Search for the website of the championship or event to find an Entry List, see if you can spot any drivers and teams you’ve heard about. This is your ‘in’, your way in to understanding the race.

Check www.spotterguides.com to see if Andy Blackmore has drawn up the liveries for this race so you can spot the cars – and cross them off in marker pen when they retire.

Have a look at some sports car news sites such as Racer.com, DailySportscar.com and Sportscar365.com, so you can see what’s been going on.

Timing

Live timing helps a lot. TV graphics are okay, but they never show what you want when you want it.

Live timing shows last lap time for each car and the gaps to the cars – so you can see who is gaining on the cars ahead and who is losing time. It shows the number of pit stops made, so you can work out strategy.  It also shows the number of laps done by each car – in this type of racing the gaps can run to multiple laps. If a car falls behind you need to be able to see if it gets a lap back.

When you learn how to read it you almost don’t even need the TV pictures, you can understand and enjoy it from the data feed alone – or data feed and radio coverage.

Commentary

It is important to find a commentary team providing detail to the level needed, without making it dry. The gold standard is RadioLeMans.com and IMSA Radio. Check to see whether these guys & girls are covering the race you’re watching. They do Le Mans, WEC, IMSA and more.

Countless people watch whatever TV or streaming is provided, put it on mute, and listen to RLM instead.

The Eurosport commentary at Le Mans can be good too, depending what shift it is.

Set up

You could just flick on the TV if you like, dipping in and out, which is great if you just want to chill out watching some cool cars racing. And this is a great way to get a taste for this style of racing and just start absorbing who is who without pressure. But you won’t necessarily understand what’s going on with strategy.

A lot of people have at least two screens – which is fairly standard for most motorsport now anyway: many of us tweet during a race for example, and follow live timing. [I usually do both from one PC]

Many more dedicated endurance fans have three or four or more screens.
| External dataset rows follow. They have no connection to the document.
(** [extract_text], a stand-in. *)
Definition extract_text (file_path : string) : string :=
  "This is a sample text with the word urgent and another word.".

Definition keywords_key (user_id : Z) : string := "user:" ++ pretty user_id ++ ":ocr_keywords".
Definition get_user_keywords (user_id : Z) : prog rstate (gset string) :=
  keywords ← redis_smembers (keywords_key user_id);
  mret (set_map lower keywords).

Definition alerts_key (user_id : Z) : string := "user:" ++ pretty user_id ++ ":ocr_alerts".
Definition add_ocr_alert (user_id : Z) (alert : json) : prog rstate unit :=
  redis_lpush (alerts_key user_id) (dumps_json alert) ;;
  redis_ltrim (alerts_key user_id) (OCR_ALERT_HISTORY_LIMIT - 1) ;;
  redis_expire (alerts_key user_id) OCR_ALERT_HISTORY_TTL ;;
  mret tt.

Definition debounce_key (file_id : string) (user_id : Z) : string :=
  "ocr:debounce:" ++ file_id ++ ":" ++ pretty user_id.
Definition is_ocr_debounced (file_id : string) (user_id : Z) : prog rstate bool :=
  there ← redis_exists (debounce_key file_id user_id);
  if there : bool then mret true
  else redis_set (debounce_key file_id user_id) "1" (Some OCR_DEBOUNCE_SECONDS) ;; mret false.

(** The users whose keywords are checked. *)
Definition user_ids_to_check (task : ocr_task) : gset Z :=
  match t_group_id task, t_chat_id task with
  | Some g, _ => list_to_set (group_members g)
  | None, Some c =>
      match chat_users c with
      | Some (u1, u2) => {[u1; u2]} ∖ {[t_uploader_id task]}
      | None => ∅
      end
  | None, None => {[t_uploader_id task]}
  end.

(** The twenty characters around the keyword. *)
Definition snippet_of (text text_lower keyword : string) : string :=
  match str_find keyword text_lower with
  | Some idx => slice (idx - 20) (Nat.min (String.length text) (idx + String.length keyword + 20)) text
  | None => slice 0 100 text
  end.

Definition jint_opt (o : option Z) : json := match o with Some z => JInt z | None => JNull end.
Definition alert_of (task : ocr_task) (keyword snippet : string) (user_id now : Z) : json :=
  JObj [("type", JStr "ocr_alert"); ("file_id", JStr (t_file_id task)); ("file_name", JStr (t_file_name task));
        ("matched_keyword", JStr keyword); ("group_id", jint_opt (t_group_id task));
        ("chat_id", jint_opt (t_chat_id task)); ("snippet", JStr snippet); ("user_id", JInt user_id);
        ("timestamp", JStr (isoformat now ++ "Z"))].

(** The body of the loop, for one user. *)
Definition check_user (task : ocr_task) (text text_lower : string) (user_id : Z) : prog mstate unit :=
  debounced ← redis_conn (is_ocr_debounced (t_file_id task) user_id);
  if debounced : bool then mret tt else
  keywords ← redis_conn (get_user_keywords user_id);
  if bool_decide (keywords = ∅) then mret tt else
  let matched_keywords := list_to_set (split_ws text_lower) ∩ keywords in
  if bool_decide (matched_keywords = ∅) then mret tt else
  let keyword := first_of matched_keywords in
  now ← gets (λ s, rs_now (m_redis s));
  let alert := alert_of task keyword (snippet_of text text_lower keyword) user_id now in
  redis_conn (add_ocr_alert user_id alert) ;;
  modify (λ s, s <| m_sent ::= λ l, (l ++ [(user_id, alert)])%list |>).

(** [process_ocr] *)
Definition process_ocr (task : ocr_task) : prog mstate unit :=
  let text := extract_text (t_file_path task) in
  for_each (check_user task text (lower text)) (elements (user_ids_to_check task)) ;;
  modify (λ s, s <| m_files ::= delete (t_file_path task) |>).

(** ** The upload *)

(** [str(e)] of what the two [try] blocks can raise. *)
Definition str_of_exn (e : exn) : string :=
  match e with
  | NameError name => "name '" ++ name ++ "' is not defined"
  | StorageError detail => detail
  | _ => ""
  end.

(** [upload_media]; [fresh] is [uuid4()]. *)
Definition upload_media (fresh : UUID) (filename : option string) (content : string)
    (chat_id group_id : option Z) (current_user : Z) : prog mstate json :=
  let file_id := uuid_str fresh in
  name ← some_or_raise filename TypeError;
  let object_name := file_id ++ extension name in
  try_except
    (ensure io_imported (NameError "io") ;;
     ensure (negb (minio_fails object_name)) (StorageError "put_object") ;;
     modify (λ s, s <| m_objects ::= <[object_name := content]> |>))
    (λ e, raise (HTTPException 500 ("Failed to upload file to MinIO: " ++ str_of_exn e))) ;;
  let temp_file_path := "/tmp/" ++ object_name in
  try_except
    (ensure (negb (disk_fails temp_file_path)) (StorageError "write") ;;
     modify (λ s, s <| m_files ::= <[temp_file_path := content]> |>))
    (λ e, modify (λ s, s <| m_objects ::= delete object_name |>) ;;
          raise (HTTPException 500 ("Failed to create temporary file: " ++ str_of_exn e))) ;;
  modify (λ s, s <| m_tasks ::= λ l,
    (l ++ [mk_ocr_task file_id name temp_file_path current_user chat_id group_id])%list |>) ;;
  mret (JObj [("file_id", JStr file_id); ("object_name", JStr object_name);
              ("message", JStr "File uploaded successfully. OCR processing started.")]).

(** ** The snippet *)

Lemma str_find_spec p s i :
  str_find p s = Some i → String.substring i (String.length p) s = p ∧ (i + String.length p ≤ String.length s)%nat.
Proof.
  revert i. induction s as [|c s IH]; intros i; cbn [str_find].
  - destruct (String.prefix p "") eqn:E; [|done]. intros [= <-]. destruct p; [done|discriminate E].
  - destruct (String.prefix p (String c s)) eqn:E.
    + intros [= <-]. apply prefix_substring in E. split; [done|].
      rewrite <- E at 1. clear. generalize (String.length p) as n.
      assert (∀ t n, String.length (String.substring 0 n t) ≤ String.length t)%nat as H
        by (intros t; induction t as [|d t IH]; intros [|n]; cbn; [lia..|specialize (IH n); lia]).
      intros n. apply (H (String c s)).
    + destruct (str_find p s) as [j|]; [|done]. intros [= <-]. destruct (IH j eq_refl) as [Hs Hl].
      split; [exact Hs|cbn; lia].
Qed.

Lemma str_find_in p s : str_in p s = true → is_Some (str_find p s).
Proof.
  induction s as [|c s IH]; cbn [str_in str_find].
  - destruct (String.prefix p ""); [eauto|done].
  - destruct (String.prefix p (String c s)); [eauto|]. intros Hs. destruct (IH Hs) as [i ->]. eauto.
Qed.

(** The snippet of an alert shows the keyword, and at most twenty characters on each side. *)
Theorem snippet_spec text keyword :
  str_in keyword (lower text) = true →
  str_in keyword (lower (snippet_of text (lower text) keyword)) = true ∧
  (String.length (snippet_of text (lower text) keyword) ≤ String.length keyword + 40)%nat.
Proof.
  intros Hin. unfold snippet_of. destruct (str_find_in _ _ Hin) as [i Ei]. rewrite Ei.
  apply str_find_spec in Ei as [Hs Hl]. unfold lower in *. rewrite length_str_map in Hl. unfold slice.
  set (stop := Nat.min _ _). split.
  - rewrite str_map_substring. apply (str_in_at _ (i - (i - 20))). rewrite substring_nested by (subst stop; lia).
    rewrite <- Hs at 2. f_equal. lia.
  - rewrite length_substring by (subst stop; lia). subst stop. lia.
Qed.

(** ** Who is alerted *)

Lemma keywords_alerts_ne u v : keywords_key u ≠ alerts_key v.
Proof.
  unfold keywords_key, alerts_key. intros E%append_inj_l.
  apply no_colon_inj in E as [_ E]; [discriminate E|apply pretty_no_colon..].
Qed.
Lemma alerts_key_inj u v : alerts_key u = alerts_key v → u = v.
Proof.
  unfold alerts_key. intros E%append_inj_l. apply no_colon_inj in E as [E _]; [|apply pretty_no_colon..].
  by apply (inj pretty) in E.
Qed.
Lemma debounce_key_inj f u v : debounce_key f u = debounce_key f v → u = v.
Proof.
  unfold debounce_key. intros E%append_inj_l%append_inj_l. apply (append_inj_l ":"), (inj pretty) in E. done.
Qed.
Lemma debounce_keywords f u v : debounce_key f u ≠ keywords_key v.
Proof. discriminate. Qed.
Lemma debounce_alerts f u v : debounce_key f u ≠ alerts_key v.
Proof. discriminate. Qed.

(** The stored keywords and history of a user, when they are a set and a list. *)
Definition stored_keywords (s : rstate) (u : Z) : gset string :=
  match live (rs_now s) (rs_db s) (keywords_key u) with Some (mk_entry (RSet m) _) => m | _ => ∅ end.
Definition history (s : rstate) (u : Z) : list string :=
  match live (rs_now s) (rs_db s) (alerts_key u) with Some (mk_entry (RList l) _) => l | _ => [] end.
Definition proper (s : rstate) (u : Z) : Prop :=
  match live (rs_now s) (rs_db s) (keywords_key u) with None | Some (mk_entry (RSet _) _) => True | _ => False end ∧
  match live (rs_now s) (rs_db s) (alerts_key u) with None | Some (mk_entry (RList _) _) => True | _ => False end.
Definition debounced (s : rstate) (f : string) (u : Z) : bool :=
  bool_decide (is_Some (live (rs_now s) (rs_db s) (debounce_key f u))).

Definition matched (s : rstate) (u : Z) (text : string) : gset string :=
  list_to_set (split_ws (lower text)) ∩ set_map lower (stored_keywords s u).
Definition hit (s : rstate) (f : string) (text : string) (u : Z) : bool :=
  negb (debounced s f u) && negb (bool_decide (matched s u text = ∅)).
Definition alert_to (s : rstate) (task : ocr_task) (text : string) (u : Z) : json :=
  let keyword := first_of (matched s u text) in
  alert_of task keyword (snippet_of text (lower text) keyword) u (rs_now s).

Lemma keywords_run s u : proper s u → get_user_keywords u s = (Ok (set_map lower (stored_keywords s u)), s).
Proof.
  intros [Hk _]. unfold get_user_keywords, stored_keywords. redis_run.
  destruct (live _ _ _) as [[[] ?]|]; done.
Qed.

Lemma put_list_run k l s : l ≠ [] →
  put_list k l s = (Ok tt, s <| rs_db ::= <[k := mk_entry (RList l) (live (rs_now s) (rs_db s) k ≫= e_exp)]> |>).
Proof. intros Hl. unfold put_list, look, gets. run. by rewrite decide_False. Qed.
These are showing dedicated onboard videos from their favourite cars. Some might have one tablet/laptop for timing, another for social media, another for omboard, another with a different onboard.

Many fans then have tablets or laptops dedicated to running streams of onboard cameras, which are frequently provided free of charge or as part of a paid streaming service. This is an absolute luxury, though you do see some great car control and some incidents the main broadcast could never catch.

I found this to be overwhelming so I streamlined to this:
Main TV coverage with Radio Le Mans talking (or IMSA Radio);
PC with timing & social media;
Maybe a smaller device with one onboard;

Social media is important, too. I don’t mean just sitting there tweeting from your own account. Look up the championship account, look up your favourite team and driver accounts. Find other fans. Information comes through very quickly, faster than the broadcasts.

Your Focus

Some say sports car racing is boring. At first it looks like cars going round and round, hour after hour. And on the face of it, it is!

Then you think about it. At Le Mans you have 60 cars, 3 per car makes 180 drivers. At Daytona some cars have 5 drivers. At Nurburgring there are 150 cars on a 14 mile track. Add in those team bosses and engineers who have become well-known. Different combinations of teams, chassis, engines and tyres. Different classes of car in each race. Each class with a different rule set,  which may differ between championships.

Every one of those people has a story to tell, every team has a history. It is totally overwhelming. It takes years to learn who they are. It is not possible to follow all of it in real time. [Unless you are Paul Truswell.] The nature of this racing means information doesn’t come to light for half an hour or an hour. Or lots of things happen at once.

To manage this, break it into chunks. Just pick your favourites in each class. And pick the likely winners in each class. Or those whose stories you like. Focus on following those on the screens and on the live timing. Everything else will flow from there. You’ll pick up everything else you need to know as you go along.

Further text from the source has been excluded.